Data to process below:
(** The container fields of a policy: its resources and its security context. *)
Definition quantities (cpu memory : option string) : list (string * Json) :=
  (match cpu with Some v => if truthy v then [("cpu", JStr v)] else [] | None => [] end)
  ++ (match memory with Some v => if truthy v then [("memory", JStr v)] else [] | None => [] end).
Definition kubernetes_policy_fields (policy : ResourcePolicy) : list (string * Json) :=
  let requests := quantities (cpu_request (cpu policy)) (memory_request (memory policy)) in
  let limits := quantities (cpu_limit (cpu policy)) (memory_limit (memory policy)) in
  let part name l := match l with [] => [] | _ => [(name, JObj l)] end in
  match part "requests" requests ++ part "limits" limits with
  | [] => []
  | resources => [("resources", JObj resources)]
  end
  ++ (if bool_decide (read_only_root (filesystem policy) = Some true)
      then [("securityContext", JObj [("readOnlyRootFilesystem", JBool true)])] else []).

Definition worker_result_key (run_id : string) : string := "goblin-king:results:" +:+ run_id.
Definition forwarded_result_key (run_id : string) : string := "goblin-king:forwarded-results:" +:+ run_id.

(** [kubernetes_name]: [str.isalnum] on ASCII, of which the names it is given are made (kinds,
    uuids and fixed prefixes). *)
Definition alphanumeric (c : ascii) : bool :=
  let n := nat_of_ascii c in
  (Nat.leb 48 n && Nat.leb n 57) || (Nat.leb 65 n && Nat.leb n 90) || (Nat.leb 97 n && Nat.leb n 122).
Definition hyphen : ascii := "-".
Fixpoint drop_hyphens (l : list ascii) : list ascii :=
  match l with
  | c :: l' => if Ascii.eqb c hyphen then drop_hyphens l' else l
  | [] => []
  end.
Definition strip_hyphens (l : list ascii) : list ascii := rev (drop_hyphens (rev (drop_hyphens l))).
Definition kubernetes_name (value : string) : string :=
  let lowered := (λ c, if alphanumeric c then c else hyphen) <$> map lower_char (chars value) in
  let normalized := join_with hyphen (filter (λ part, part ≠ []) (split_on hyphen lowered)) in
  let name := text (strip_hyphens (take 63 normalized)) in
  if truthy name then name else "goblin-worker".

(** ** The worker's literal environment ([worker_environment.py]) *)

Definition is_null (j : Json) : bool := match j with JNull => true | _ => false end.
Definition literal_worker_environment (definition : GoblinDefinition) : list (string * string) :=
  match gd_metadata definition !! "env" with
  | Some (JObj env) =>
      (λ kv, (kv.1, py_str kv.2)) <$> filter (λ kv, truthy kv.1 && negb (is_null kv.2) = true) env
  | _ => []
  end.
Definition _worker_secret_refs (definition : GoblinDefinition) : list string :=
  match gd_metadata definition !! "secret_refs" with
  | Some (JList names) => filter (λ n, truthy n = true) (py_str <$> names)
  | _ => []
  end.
End of Data to process.
Data to process below:
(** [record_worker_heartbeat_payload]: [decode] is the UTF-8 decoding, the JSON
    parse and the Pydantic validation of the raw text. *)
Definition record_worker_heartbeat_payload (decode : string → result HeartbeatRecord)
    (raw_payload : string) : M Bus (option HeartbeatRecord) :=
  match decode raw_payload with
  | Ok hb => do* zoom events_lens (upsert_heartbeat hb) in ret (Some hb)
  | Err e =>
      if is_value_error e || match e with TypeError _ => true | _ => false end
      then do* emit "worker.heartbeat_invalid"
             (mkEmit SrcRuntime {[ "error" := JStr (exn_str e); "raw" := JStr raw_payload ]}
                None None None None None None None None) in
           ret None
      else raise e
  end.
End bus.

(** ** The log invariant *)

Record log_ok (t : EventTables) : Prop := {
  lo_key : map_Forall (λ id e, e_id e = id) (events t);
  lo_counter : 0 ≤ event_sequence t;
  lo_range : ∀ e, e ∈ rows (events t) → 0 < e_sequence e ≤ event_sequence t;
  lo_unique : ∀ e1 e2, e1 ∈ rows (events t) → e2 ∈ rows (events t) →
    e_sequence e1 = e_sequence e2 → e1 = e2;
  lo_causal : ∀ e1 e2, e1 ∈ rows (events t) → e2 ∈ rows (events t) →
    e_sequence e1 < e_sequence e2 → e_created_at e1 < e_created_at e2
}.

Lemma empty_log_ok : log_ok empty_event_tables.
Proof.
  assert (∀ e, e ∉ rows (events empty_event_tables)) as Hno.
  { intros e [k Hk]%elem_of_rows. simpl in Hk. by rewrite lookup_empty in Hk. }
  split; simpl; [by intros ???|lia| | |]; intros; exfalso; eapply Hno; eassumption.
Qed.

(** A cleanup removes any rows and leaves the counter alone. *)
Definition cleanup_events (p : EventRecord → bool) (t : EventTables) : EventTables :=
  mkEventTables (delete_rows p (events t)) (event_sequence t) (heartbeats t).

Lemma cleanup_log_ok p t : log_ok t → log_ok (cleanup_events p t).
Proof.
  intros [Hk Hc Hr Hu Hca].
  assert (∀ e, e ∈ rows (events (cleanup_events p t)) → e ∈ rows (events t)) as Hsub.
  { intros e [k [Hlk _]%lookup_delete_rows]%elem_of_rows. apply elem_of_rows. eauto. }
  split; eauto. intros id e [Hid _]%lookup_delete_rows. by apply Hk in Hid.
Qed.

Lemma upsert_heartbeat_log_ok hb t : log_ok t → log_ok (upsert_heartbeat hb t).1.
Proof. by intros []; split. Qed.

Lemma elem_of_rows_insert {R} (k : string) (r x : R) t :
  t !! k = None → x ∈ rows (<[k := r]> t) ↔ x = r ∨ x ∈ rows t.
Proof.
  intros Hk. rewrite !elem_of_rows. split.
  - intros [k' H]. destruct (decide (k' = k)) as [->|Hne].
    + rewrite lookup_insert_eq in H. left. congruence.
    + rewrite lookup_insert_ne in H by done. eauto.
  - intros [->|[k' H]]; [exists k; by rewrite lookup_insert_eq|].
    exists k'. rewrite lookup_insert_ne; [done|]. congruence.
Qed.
End of Data to process.
• _Your instructions_
Every line of the material that includes the word "congruence" needs to be copied.

• _Task answer_
    + rewrite lookup_insert_eq in H. left. congruence.
    exists k'. rewrite lookup_insert_ne; [done|]. congruence.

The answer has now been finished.